Monitor your applications with Prometheus

In this hands-on guide we will look at how to integrate Prometheus monitoring into an existing application. Monitoring an application can give you insights into how it is being used and when. More importantly you can also pre-empt potential issues.

Key take aways:

Learn techniques for monitoring applications and servers with Prometheus
Run Prometheus in Docker
Monitor and instrument a sample Golang application
Understand how to deploy Prometheus with Docker stacks
Get a quick-start with PromQL examples

Prometheus is a leading cloud-native time-series database and monitoring solution. Pictured above is Julius Volz co-founder at the Docker Berlin Summit.

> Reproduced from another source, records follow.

(* ===== verification/Channel.v ===== *)
(** * telegram/updates: the worker of a channel

    Model of src/telegram/updates state_channel.go: the state of one channel with
    its sequence box, the timeout between differences, and every handler of its
    worker.  The remote API, the clock, the handler of the application and the
    cancellation of the context are parameters.  Updates that the worker drops
    while it waits do not appear as events; how the workers and the account share
    their queues and the semaphore is the subject of Workers.v. *)
From S2P Require Import Prelude Tgerr Tg Storage Sequence Updates.

(** ** Answers of updates.getChannelDifference *)

Inductive ChannelDifferenceClass : Type :=
| UpdatesChannelDifferenceEmpty (Pts : Z) (Timeout : option Z)
| UpdatesChannelDifferenceTooLong (Timeout : option Z) (dialog : DialogClass)
| UpdatesChannelDifference (Final : bool) (Pts : Z) (Timeout : option Z)
    (NewMessages : list MessageClass) (OtherUpdates : list UpdateClass)
    (chats : list ChatClass) (users : list UserClass).

(** Where the worker waits for something that the end of the context interrupts. *)
Inductive place : Type := Waiting | Acquiring | Sending | Removing.

Section Channel.
Context {S H UH : Type} `{!StateStorage S, !AccessHasher H, !AccessHasher UH}.

Record channelState : Type := mkChannelState {
  c_pts : box;
  diffTimeout : Z;
  c_storage : S;
  c_hasher : H;
  c_userHasher : UH;
  c_calls : nat;                  (* requests sent so far *)
  c_dispatched : list Updates;    (* what the handler was given *)
  c_out : list Updates;           (* what was handed to the account *)
  c_tooLong : nat;                (* calls of onTooLong *)
  c_inaccessible : nat;           (* calls of onInaccessible *)
  c_removed : nat;                (* removals requested *)
}.

Definition cset_pts b s := mkChannelState b (diffTimeout s) (c_storage s) (c_hasher s) (c_userHasher s)
  (c_calls s) (c_dispatched s) (c_out s) (c_tooLong s) (c_inaccessible s) (c_removed s).
Definition cset_timeout t s := mkChannelState (c_pts s) t (c_storage s) (c_hasher s) (c_userHasher s)
  (c_calls s) (c_dispatched s) (c_out s) (c_tooLong s) (c_inaccessible s) (c_removed s).
Definition cset_storage st s := mkChannelState (c_pts s) (diffTimeout s) st (c_hasher s) (c_userHasher s)
  (c_calls s) (c_dispatched s) (c_out s) (c_tooLong s) (c_inaccessible s) (c_removed s).
Definition ccount_call s := mkChannelState (c_pts s) (diffTimeout s) (c_storage s) (c_hasher s) (c_userHasher s)
  (Datatypes.S (c_calls s)) (c_dispatched s) (c_out s) (c_tooLong s) (c_inaccessible s) (c_removed s).
Definition clog_dispatch u s := mkChannelState (c_pts s) (diffTimeout s) (c_storage s) (c_hasher s) (c_userHasher s)
  (c_calls s) (c_dispatched s ++ [u]) (c_out s) (c_tooLong s) (c_inaccessible s) (c_removed s).
Definition clog_out u s := mkChannelState (c_pts s) (diffTimeout s) (c_storage s) (c_hasher s) (c_userHasher s)
  (c_calls s) (c_dispatched s) (c_out s ++ [u]) (c_tooLong s) (c_inaccessible s) (c_removed s).
Definition onTooLong s := mkChannelState (c_pts s) (diffTimeout s) (c_storage s) (c_hasher s) (c_userHasher s)
  (c_calls s) (c_dispatched s) (c_out s) (Datatypes.S (c_tooLong s)) (c_inaccessible s) (c_removed s).
Definition onInaccessible s := mkChannelState (c_pts s) (diffTimeout s) (c_storage s) (c_hasher s) (c_userHasher s)
  (c_calls s) (c_dispatched s) (c_out s) (c_tooLong s) (Datatypes.S (c_inaccessible s)) (c_removed s).
Definition crequest_removal s := mkChannelState (c_pts s) (diffTimeout s) (c_storage s) (c_hasher s) (c_userHasher s)
  (c_calls s) (c_dispatched s) (c_out s) (c_tooLong s) (c_inaccessible s) (Datatypes.S (c_removed s)).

Looking for the quick-start sample code? Star or Fork it on Github here:

alexellis/hash-browns

The Role of Exporters

Prometheus is a time-series database with a UI and sophisticated querying language (PromQL). Prometheus can scrape metrics, counters, gauges and histograms over HTTP using plaintext or a more efficient protocol.

Glossary:

When the /metrics endpoint is embedded within an existing application it's referred to as instrumentation and when the /metrics endpoint is part of a stand-alone process the project call that an Exporter.

Node exporter

One of the most widely used exporters is the NodeExporter. When NodeExporter is run on a host it will provide details on I/O, memory, disk and CPU pressure. You can run the NodeExporter as a Docker container, but it needs so many additional flags that the project recommends you run it directly on a host being monitored.

The built-in exporter

Prometheus provides its own set of metrics - in effect dog-fooding. This is built-in and is usually configured to be scraped (or collected) by default.

Community-supported exporters

An interesting exporter that was put together around Docker's Berlin summit is the Docker Hub and Github exporter by Edward Marshall. These exporters surface metrics from the Docker Hub or Github sites by querying APIs periodically and then relaying the values.

Ed used the Python client library to put together his exporter, but many other language bindings are available.

Docker Hub exporter written in Python

One of the first Prometheus exporters I wrote was to monitor Bitcoin mining stats such as how many dollars I'd earned and how many solutions (hashes) per second my equipment was processing.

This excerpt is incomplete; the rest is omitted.